On long stretches, you can expect it do 120-140 kmph all day long and also to negotiate the city chaos with a smile. Yes there are more potent ones in the segment, but what the CBR offers you is something that is incomparable. Others are either not a good overall package, or value for money, or technically way less advanced, or much more expensive than it. Probably that's the reason, CBR 250R still enjoys the same respect it enjoyed long long ago when it started the quarter litre segment in India.
Well, we would like to conclude this piece here, but we are unable to figure out how to do it. Once again, we are no able to zero in one particular winner here. Because these motorcycle here cannot be compared based on their performance or the price category they belong to. Instead, as we had said, they belong to a particular lifestyle and that lifestyle includes aspiring racers, motorcycle enthusiasts, intellectuals, wannabe travel writers and people who use motorcycles to attract the opposite sex. Depending on what you plan to use your motorcycle for, one of these motorcycles should be able to satisfy your expectations and needs.
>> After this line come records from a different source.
(** * Variant availability for the SKU selector

    A shallow embedding of the TypeScript utilities of
    [ClientProductQuery-improvement.md] ([createVariantAvailabilityMap] in its
    successive revisions, and [isVariantDisabled]), followed by the
    properties of the availability engine that they do or do not satisfy.

    Conventions of the embedding:
    - an optional field ([f?: T], or a field GraphQL may deliver as [null]) is
      an [option]; [a?.f] is [a ?. f];
    - [a ?? b] is [JS.nullish]; [a || b] on strings is [JS.or_string];
    - a JavaScript [number] is [JS.number]: a rational, [NaN] or an
      infinity, which is all that [>] and [<=] can observe;
    - an object used as a dictionary ([Record<string, T>]) is seen twice:
      as a [gmap string T] giving, for the name of each variant, what
      [map[name]] holds, which is all that the classification of a
      variant needs; and as a [PlainObject.t], with its own properties
      and its prototype, where the keys of the object or a read under an
      arbitrary name are at stake. *)

From Stdlib Require Import QArith ZArith Lia.
From stdpp Require Import base option strings list gmap.

Local Open Scope string_scope.

(** ** JavaScript operators used by the source *)

Module JS.

Inductive number : Type :=
| NaN
| NegInfinity
| Infinity
| Finite (q : Q).

Definition Qlt_bool (x y : Q) : bool :=
  (Qnum x * QDen y <? Qnum y * QDen x)%Z.

(** [a < b] *)
Definition lt (a b : number) : bool :=
  match a, b with
  | NaN, _ | _, NaN => false
  | Finite x, Finite y => Qlt_bool x y
  | NegInfinity, NegInfinity => false
  | NegInfinity, _ => true
  | Infinity, _ => false
  | Finite _, Infinity => true
  | Finite _, NegInfinity => false
  end.

(** [a > b] *)
Definition gt (a b : number) : bool := lt b a.

(** [a <= b] *)
Definition le (a b : number) : bool :=
  match a, b with
  | NaN, _ | _, NaN => false
  | Finite x, Finite y => Qle_bool x y
  | NegInfinity, _ => true
  | _, Infinity => true
  | Infinity, _ => false
  | Finite _, NegInfinity => false
  end.

(** [a === b] on numbers *)
Definition eq_number (a b : number) : bool :=
  match a, b with
  | Finite x, Finite y => Qeq_bool x y
  | Infinity, Infinity | NegInfinity, NegInfinity => true
  | _, _ => false
  end.

(** [a / b] and [a * b] on this view of a number: exact on rationals (no
    rounding), and the sign of a zero is not tracked. The source uses them
    only to print a percentage. *)
Definition sign (q : Q) : comparison := (Qnum q ?= 0)%Z.

Definition div (a b : number) : number :=
  match a, b with
  | NaN, _ | _, NaN => NaN
  | Finite x, Finite y =>
      match sign y, sign x with
      | Eq, Eq => NaN
      | Eq, Gt => Infinity
      | Eq, Lt => NegInfinity
      | _, _ => Finite (x / y)
      end
  | Finite _, _ => Finite 0
  | _, Finite y =>
      match a, sign y with
      | Infinity, Lt | NegInfinity, (Eq | Gt) => NegInfinity
      | _, _ => Infinity
      end
  | _, _ => NaN
  end.

Definition mul (a b : number) : number :=
  match a, b with
  | NaN, _ | _, NaN => NaN
  | Finite x, Finite y => Finite (x * y)
  | Finite x, inf | inf, Finite x =>
      match sign x, inf with
      | Eq, _ => NaN
      | Gt, _ => inf
      | Lt, Infinity => NegInfinity
      | Lt, _ => Infinity
      end
  | Infinity, Infinity | NegInfinity, NegInfinity => Infinity
  | _, _ => NegInfinity
  end.

Definition of_nat (n : nat) : number := Finite (inject_Z (Z.of_nat n)).

(** [a ?? b] when [b] may itself be [undefined] *)
Definition nullish_opt {A} (a b : option A) : option A :=
  match a with
  | Some _ => a
  | None => b
  end.

(** [a ?? b] *)
Definition nullish {A} (a : option A) (b : A) : A :=
  match a with
  | Some x => x
  | None => b
  end.

(** Truthiness of a value of type [string | undefined] *)
Definition truthy (a : option string) : bool :=
  match a with
  | Some s => negb (String.eqb s "")
  | None => false
  end.

(** [a || b] on strings *)
Definition or_string (a : option string) (b : string) : string :=
  match a with
  | Some s => if truthy a then s else b
  | None => b
  end.

(** [a === b] on strings *)
Definition seq (a b : string) : bool := String.eqb a b.

(** [a?.f] for an optional field [f], and for a field that is always
    there *)
Definition chain {A B} (a : option A) (f : A → option B) : option B :=
  match a with
  | Some x => f x
  | None => None
  end.

Definition chain_val {A B} (a : option A) (f : A → B) : option B :=
  match a with
  | Some x => Some (f x)
  | None => None
  end.

(** [l?.[0]] *)
Definition first {A} (l : option (list A)) : option A :=
  match l with
  | Some (x :: _) => Some x
  | _ => None
  end.

(** [l.find(p)] *)
Fixpoint find {A} (p : A → bool) (l : list A) : option A :=
  match l with
  | [] => None
  | x :: l' => if p x then Some x else find p l'
  end.

End JS.

Notation "a ?. f" := (JS.chain a f) (at level 40, left associativity).
Notation "a ?.! f" := (JS.chain_val a f) (at level 40, left associativity).
Notation "a ?? b" := (JS.nullish a b) (at level 45, left associativity).
Notation "a ??? b" := (JS.nullish_opt a b) (at level 45, left associativity).

Coercion JS.of_nat : nat >-> JS.number.

(** ** The GraphQL payload ([allVariantProducts]) *)

Module InventoryLevel.
Record t := mk { value : option JS.number }.
End InventoryLevel.

Module Seller.
Record t := mk { identifier : string }.
End Seller.

Module Offer.
Record t := mk {
  availability : option string;
  quantity : option JS.number;
  inventoryLevel : option InventoryLevel.t;
  seller : option Seller.t;
}.
End Offer.

Module Offers.
Record t := mk {
  lowPrice : option JS.number;
  offers : option (list Offer.t);
}.
End Offers.

Module Variant.
Record t := mk {
  name : string;
  productID : string;
  offers : option Offers.t;
}.
End Variant.

Definition InStock : string := "https://schema.org/InStock".
Definition OutOfStock : string := "https://schema.org/OutOfStock".
Definition PreOrder : string := "https://schema.org/PreOrder".
Definition BackOrder : string := "https://schema.org/BackOrder".

(** ** Phase 1: the availability map and [isVariantDisabled] *)

Module Phase1.

Record VariantAvailability := mk {
  isAvailable : bool;
  quantity : JS.number;
  availability : string;
  lowPrice : JS.number;
}.

Abbreviation AvailabilityMap := (gmap string VariantAvailability).

(** The body of the [reduce] callback, up to the assignment. *)
Definition entry (variant : Variant.t) : VariantAvailability :=
  let offer := JS.first (Variant.offers variant ?. Offers.offers) in
  let availability := JS.or_string (offer ?. Offer.availability) "" in
  let quantity :=
    offer ?. Offer.quantity
      ??? offer ?. Offer.inventoryLevel ?. InventoryLevel.value
      ?? (0 : JS.number) in
  let lowPrice := Variant.offers variant ?. Offers.lowPrice ?? (0 : JS.number) in
  {| isAvailable :=
       JS.seq availability "https://schema.org/InStock"
       && JS.gt quantity 0
       && JS.gt lowPrice 0;
     quantity := quantity;
     availability := availability;
     lowPrice := lowPrice |}.

Definition createVariantAvailabilityMap
    (allVariantProducts : option (list Variant.t)) : AvailabilityMap :=
  match allVariantProducts with
  | None => ∅
  | Some allVariantProducts =>
      foldl (λ map variant, <[Variant.name variant := entry variant]> map)
            ∅ allVariantProducts
  end.

Definition isVariantDisabled
    (optionValue : string) (availabilityMap : AvailabilityMap) : bool :=
  let variantData := availabilityMap !! optionValue in
  match variantData with
  | None => false
  | Some variantData => negb (isAvailable variantData)
  end.

End Phase1.

(** ** Feature 1: low stock warnings *)

Definition LOW_STOCK_THRESHOLD : JS.number := 10.

Module LowStock.

Record VariantAvailability := mk {
  isAvailable : bool;
  isLowStock : bool;
  quantity : JS.number;
  availability : string;
  lowPrice : JS.number;
}.

Abbreviation AvailabilityMap := (gmap string VariantAvailability).

Definition entry (lowStockThreshold : JS.number) (variant : Variant.t)
    : VariantAvailability :=
  let offer := JS.first (Variant.offers variant ?. Offers.offers) in
  let availability := JS.or_string (offer ?. Offer.availability) "" in
  let quantity :=
    offer ?. Offer.quantity
      ??? offer ?. Offer.inventoryLevel ?. InventoryLevel.value
      ?? (0 : JS.number) in
  let lowPrice := Variant.offers variant ?. Offers.lowPrice ?? (0 : JS.number) in
  {| isAvailable :=
       JS.seq availability "https://schema.org/InStock"
       && JS.gt quantity 0
       && JS.gt lowPrice 0;
     isLowStock := JS.gt quantity 0 && JS.le quantity lowStockThreshold;
     quantity := quantity;
     availability := availability;
     lowPrice := lowPrice |}.

(** The second parameter is [None] when the caller leaves it out (or
    passes [undefined]): the default [LOW_STOCK_THRESHOLD] applies. *)
Definition createVariantAvailabilityMap
    (allVariantProducts : option (list Variant.t))
    (lowStockThreshold : option JS.number) : AvailabilityMap :=
  let lowStockThreshold := lowStockThreshold ?? LOW_STOCK_THRESHOLD in
  match allVariantProducts with
  | None => ∅
  | Some allVariantProducts =>
      foldl (λ map variant,
               <[Variant.name variant := entry lowStockThreshold variant]> map)
            ∅ allVariantProducts
  end.

End LowStock.

(** ** Feature 3: pre-order support

    The snippet uses [lowStockThreshold] in its body; it is the parameter
    of Feature 1, on which this revision builds. *)

Module PreOrderSupport.

Record VariantAvailability := mk {
  isAvailable : bool;
  isPreOrder : bool;
  isBackOrder : bool;
  isLowStock : bool;
  quantity : JS.number;
  availability : string;
  lowPrice : JS.number;
}.

Abbreviation AvailabilityMap := (gmap string VariantAvailability).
But for us, who want a bombshell with less clothes and too much of intellect, and do not have enough money to go to a 5-star hotel for a dinner, KTM Duke 390 is a clear winner here. Every part has been carefully crafted and installed keeping every random possibility in mind. The parts that could have been borrowed from its Bajaj siblings have been borrowed to keep the price low and have been avoided wherever KTM thought was needed.